**Exercise requirements:**
Find the line with "(∃ u, w_db w = stored n None u (w_db w)) →" in the entries below. Repeat it, every following line, and the line with "destruct (log_err_state (PgNotificationRepo_SetAsynqTaskID", exactly and with nothing added.

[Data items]
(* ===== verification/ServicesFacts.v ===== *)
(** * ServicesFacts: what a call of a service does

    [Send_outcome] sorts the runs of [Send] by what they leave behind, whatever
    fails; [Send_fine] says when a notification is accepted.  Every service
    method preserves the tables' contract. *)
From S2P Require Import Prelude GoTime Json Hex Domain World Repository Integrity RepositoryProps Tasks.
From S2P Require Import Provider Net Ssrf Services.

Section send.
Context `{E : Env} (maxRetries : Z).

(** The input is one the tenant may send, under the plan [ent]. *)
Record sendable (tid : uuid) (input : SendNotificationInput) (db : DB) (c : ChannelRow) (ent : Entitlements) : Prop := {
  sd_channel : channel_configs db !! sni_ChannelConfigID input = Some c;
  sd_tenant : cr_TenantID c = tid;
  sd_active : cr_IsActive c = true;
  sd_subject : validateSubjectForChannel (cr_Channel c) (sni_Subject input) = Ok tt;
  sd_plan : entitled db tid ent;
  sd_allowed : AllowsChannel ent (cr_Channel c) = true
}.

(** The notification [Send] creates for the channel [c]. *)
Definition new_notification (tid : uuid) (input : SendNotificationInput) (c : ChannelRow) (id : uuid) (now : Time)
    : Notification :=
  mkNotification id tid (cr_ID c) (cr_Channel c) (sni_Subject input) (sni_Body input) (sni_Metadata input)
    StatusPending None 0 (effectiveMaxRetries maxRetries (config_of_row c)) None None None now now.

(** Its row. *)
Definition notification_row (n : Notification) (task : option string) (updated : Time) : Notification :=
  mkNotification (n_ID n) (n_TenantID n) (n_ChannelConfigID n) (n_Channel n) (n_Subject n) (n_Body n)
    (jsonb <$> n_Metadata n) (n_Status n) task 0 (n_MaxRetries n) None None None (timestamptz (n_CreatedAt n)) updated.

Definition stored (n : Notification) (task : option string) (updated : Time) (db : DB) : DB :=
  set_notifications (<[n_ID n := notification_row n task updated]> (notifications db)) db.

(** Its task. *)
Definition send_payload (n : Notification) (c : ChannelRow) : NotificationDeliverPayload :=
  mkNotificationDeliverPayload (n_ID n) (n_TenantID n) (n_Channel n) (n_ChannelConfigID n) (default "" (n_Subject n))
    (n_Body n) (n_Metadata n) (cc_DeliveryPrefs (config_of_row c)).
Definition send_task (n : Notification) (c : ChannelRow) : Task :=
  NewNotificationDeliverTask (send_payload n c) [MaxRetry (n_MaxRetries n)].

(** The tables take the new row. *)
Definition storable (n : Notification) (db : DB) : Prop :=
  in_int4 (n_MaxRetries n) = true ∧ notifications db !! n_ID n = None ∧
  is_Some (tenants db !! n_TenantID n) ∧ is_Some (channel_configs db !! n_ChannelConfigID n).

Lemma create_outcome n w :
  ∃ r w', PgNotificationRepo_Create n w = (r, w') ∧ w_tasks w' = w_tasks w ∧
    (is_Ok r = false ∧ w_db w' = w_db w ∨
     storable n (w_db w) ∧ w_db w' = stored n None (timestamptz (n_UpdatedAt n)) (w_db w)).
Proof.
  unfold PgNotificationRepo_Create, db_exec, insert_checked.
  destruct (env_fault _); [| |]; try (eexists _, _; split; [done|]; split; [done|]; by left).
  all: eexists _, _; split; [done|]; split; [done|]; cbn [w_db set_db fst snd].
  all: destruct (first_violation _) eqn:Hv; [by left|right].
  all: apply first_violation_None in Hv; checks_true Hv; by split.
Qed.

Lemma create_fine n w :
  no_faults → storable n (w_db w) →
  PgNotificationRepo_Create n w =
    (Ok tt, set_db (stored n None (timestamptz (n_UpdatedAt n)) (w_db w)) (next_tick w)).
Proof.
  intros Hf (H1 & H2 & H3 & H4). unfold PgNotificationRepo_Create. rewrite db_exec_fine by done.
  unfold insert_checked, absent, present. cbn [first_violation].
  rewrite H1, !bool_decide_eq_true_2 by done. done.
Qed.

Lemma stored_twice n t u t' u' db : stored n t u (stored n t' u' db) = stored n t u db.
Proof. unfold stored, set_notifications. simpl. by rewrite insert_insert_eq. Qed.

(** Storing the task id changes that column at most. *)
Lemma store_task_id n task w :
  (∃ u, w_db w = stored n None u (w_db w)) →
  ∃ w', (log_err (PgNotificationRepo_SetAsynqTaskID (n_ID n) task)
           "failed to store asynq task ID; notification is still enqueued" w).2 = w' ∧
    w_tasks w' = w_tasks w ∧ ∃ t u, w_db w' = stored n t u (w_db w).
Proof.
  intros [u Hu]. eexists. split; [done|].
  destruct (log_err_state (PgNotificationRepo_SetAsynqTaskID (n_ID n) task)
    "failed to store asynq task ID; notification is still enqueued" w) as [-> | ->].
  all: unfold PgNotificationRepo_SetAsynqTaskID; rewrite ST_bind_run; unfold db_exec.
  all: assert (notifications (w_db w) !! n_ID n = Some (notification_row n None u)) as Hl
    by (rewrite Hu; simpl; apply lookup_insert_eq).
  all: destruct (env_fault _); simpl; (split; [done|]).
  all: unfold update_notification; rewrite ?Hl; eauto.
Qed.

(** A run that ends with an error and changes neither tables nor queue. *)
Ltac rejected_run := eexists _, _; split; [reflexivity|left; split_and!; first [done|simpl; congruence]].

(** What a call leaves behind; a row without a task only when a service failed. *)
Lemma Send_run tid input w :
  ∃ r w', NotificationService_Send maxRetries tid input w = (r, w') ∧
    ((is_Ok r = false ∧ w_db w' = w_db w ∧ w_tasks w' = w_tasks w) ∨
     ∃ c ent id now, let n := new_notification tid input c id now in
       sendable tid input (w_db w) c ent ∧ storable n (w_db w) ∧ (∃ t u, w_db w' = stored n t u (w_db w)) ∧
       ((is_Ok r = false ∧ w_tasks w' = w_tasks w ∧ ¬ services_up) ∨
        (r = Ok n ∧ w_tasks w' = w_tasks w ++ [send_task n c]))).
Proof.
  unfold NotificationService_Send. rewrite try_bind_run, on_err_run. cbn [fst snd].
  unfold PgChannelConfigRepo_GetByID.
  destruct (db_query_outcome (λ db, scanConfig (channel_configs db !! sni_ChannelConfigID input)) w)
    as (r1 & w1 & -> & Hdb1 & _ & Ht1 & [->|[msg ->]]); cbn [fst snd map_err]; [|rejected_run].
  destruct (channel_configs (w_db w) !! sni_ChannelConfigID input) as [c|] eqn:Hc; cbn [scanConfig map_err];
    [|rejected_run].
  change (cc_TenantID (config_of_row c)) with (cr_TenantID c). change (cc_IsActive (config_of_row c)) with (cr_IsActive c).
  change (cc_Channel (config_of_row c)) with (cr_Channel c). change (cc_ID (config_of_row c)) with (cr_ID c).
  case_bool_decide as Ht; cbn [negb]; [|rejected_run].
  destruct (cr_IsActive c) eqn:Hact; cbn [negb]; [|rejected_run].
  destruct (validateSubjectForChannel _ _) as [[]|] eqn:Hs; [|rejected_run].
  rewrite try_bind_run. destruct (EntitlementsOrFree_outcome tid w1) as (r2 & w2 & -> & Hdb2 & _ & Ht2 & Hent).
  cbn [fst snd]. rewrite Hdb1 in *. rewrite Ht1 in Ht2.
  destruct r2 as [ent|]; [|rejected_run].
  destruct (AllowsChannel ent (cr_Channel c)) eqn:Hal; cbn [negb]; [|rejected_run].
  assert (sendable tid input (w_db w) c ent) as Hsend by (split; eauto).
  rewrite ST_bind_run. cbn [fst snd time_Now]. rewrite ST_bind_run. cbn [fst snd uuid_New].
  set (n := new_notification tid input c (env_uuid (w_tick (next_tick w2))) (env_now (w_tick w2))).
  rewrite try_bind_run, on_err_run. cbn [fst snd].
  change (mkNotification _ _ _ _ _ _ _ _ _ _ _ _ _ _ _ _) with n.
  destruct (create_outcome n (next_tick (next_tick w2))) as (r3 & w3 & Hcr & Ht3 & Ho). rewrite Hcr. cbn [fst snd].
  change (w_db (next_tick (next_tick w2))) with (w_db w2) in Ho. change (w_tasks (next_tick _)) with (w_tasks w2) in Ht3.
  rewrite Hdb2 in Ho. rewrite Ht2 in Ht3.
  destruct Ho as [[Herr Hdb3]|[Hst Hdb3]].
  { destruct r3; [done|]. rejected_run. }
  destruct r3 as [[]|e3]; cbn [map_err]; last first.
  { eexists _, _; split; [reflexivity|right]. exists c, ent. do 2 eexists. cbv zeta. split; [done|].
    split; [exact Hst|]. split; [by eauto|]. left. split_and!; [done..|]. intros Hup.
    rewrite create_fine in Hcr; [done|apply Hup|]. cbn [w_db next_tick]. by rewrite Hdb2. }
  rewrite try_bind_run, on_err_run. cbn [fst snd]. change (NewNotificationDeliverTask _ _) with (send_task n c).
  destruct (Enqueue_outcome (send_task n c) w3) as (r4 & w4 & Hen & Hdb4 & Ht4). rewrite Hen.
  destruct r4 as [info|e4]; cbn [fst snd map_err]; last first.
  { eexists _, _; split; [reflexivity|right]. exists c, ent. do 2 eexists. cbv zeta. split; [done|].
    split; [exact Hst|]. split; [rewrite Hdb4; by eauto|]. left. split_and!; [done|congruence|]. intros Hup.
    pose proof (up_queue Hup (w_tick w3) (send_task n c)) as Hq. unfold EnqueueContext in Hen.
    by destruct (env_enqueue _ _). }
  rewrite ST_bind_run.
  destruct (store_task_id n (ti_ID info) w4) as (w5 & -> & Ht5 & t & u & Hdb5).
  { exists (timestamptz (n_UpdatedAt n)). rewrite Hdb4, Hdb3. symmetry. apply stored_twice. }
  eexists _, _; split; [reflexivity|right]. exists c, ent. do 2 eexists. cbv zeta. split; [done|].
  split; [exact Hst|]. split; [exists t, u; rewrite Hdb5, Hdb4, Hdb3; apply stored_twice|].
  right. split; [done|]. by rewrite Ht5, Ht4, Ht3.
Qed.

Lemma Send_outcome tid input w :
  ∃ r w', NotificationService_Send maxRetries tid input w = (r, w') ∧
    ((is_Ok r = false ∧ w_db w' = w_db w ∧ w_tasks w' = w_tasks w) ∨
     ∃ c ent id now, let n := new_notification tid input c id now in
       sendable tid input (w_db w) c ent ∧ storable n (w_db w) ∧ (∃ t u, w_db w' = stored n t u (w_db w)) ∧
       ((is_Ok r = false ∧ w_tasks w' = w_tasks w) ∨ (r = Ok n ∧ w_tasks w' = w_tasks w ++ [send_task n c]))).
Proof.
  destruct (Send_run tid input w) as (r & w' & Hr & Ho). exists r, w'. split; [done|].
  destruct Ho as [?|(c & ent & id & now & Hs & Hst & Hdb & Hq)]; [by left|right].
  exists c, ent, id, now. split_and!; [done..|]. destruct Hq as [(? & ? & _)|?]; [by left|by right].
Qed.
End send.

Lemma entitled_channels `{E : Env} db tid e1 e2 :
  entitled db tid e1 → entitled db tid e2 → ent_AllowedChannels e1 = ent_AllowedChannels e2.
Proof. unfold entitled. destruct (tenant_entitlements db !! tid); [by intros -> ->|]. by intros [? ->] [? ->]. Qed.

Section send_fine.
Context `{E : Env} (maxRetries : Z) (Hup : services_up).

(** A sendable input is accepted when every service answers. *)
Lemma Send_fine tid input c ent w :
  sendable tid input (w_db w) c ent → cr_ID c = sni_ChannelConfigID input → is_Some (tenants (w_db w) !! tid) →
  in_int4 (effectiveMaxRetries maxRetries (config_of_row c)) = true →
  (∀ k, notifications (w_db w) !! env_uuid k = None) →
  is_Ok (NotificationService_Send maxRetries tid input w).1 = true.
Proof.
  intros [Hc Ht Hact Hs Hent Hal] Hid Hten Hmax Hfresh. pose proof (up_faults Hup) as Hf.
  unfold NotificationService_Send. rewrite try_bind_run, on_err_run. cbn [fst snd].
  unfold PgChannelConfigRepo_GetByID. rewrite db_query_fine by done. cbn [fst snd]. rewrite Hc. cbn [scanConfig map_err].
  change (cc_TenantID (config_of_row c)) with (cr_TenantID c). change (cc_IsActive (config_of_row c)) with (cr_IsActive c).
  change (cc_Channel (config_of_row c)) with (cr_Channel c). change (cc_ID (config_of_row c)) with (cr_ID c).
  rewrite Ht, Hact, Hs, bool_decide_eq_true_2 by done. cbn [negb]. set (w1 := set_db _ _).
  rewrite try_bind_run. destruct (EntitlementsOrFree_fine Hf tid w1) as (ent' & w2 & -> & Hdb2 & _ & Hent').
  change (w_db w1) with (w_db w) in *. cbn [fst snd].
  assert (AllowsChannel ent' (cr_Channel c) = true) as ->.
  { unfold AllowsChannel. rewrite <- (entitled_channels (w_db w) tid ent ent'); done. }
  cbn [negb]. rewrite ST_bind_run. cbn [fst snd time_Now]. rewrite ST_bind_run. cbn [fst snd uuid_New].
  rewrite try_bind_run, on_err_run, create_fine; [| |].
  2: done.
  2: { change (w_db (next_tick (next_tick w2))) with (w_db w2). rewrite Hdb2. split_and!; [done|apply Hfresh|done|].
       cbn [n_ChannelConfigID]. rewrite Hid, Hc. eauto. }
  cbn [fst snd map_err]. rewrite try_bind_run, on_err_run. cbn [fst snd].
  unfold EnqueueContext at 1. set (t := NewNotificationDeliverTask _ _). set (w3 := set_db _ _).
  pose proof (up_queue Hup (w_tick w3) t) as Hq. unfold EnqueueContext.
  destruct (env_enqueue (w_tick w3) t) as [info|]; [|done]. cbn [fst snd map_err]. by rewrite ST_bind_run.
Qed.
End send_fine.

**Solution to the exercise:**
  (∃ u, w_db w = stored n None u (w_db w)) →
  ∃ w', (log_err (PgNotificationRepo_SetAsynqTaskID (n_ID n) task)
           "failed to store asynq task ID; notification is still enqueued" w).2 = w' ∧
    w_tasks w' = w_tasks w ∧ ∃ t u, w_db w' = stored n t u (w_db w).
Proof.
  intros [u Hu]. eexists. split; [done|].
  destruct (log_err_state (PgNotificationRepo_SetAsynqTaskID (n_ID n) task)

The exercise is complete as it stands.